WORK INSTRUCTIONS – Across the entries below, work out how many lines contain "self". Respond with the number and no other text.
--
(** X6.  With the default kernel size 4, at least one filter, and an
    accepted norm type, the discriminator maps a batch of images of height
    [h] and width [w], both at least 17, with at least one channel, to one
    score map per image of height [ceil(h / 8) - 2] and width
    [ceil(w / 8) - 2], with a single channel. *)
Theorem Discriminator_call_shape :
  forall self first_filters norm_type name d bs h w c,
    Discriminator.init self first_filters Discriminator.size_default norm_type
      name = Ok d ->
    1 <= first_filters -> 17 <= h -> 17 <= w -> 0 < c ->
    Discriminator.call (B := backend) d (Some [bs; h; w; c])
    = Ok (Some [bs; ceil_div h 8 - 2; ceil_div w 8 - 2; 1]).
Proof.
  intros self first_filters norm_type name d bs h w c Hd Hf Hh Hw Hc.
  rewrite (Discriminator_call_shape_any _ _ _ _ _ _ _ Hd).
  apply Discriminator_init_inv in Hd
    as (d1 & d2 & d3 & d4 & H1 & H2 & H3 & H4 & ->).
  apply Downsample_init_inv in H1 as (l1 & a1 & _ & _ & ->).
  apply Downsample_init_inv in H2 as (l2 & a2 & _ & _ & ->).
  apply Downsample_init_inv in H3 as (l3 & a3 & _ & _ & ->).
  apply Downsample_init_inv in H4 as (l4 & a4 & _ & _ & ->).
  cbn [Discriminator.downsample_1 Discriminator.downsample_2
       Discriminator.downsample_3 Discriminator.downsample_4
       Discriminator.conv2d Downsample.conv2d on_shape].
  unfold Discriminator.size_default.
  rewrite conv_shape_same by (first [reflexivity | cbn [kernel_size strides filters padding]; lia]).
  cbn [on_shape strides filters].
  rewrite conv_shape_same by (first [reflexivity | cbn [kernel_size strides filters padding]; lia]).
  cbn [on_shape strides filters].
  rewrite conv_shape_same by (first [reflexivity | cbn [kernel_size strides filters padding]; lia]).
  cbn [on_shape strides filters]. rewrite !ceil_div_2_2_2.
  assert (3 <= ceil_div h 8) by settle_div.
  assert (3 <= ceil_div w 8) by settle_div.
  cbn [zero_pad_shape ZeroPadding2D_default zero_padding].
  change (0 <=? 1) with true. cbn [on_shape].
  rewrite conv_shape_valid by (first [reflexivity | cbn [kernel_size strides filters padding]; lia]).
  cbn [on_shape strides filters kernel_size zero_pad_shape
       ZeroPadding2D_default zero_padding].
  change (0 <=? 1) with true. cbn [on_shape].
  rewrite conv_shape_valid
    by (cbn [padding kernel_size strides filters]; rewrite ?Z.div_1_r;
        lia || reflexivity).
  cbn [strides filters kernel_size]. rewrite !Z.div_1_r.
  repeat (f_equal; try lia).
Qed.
--
EXPECTED OUTPUT – 3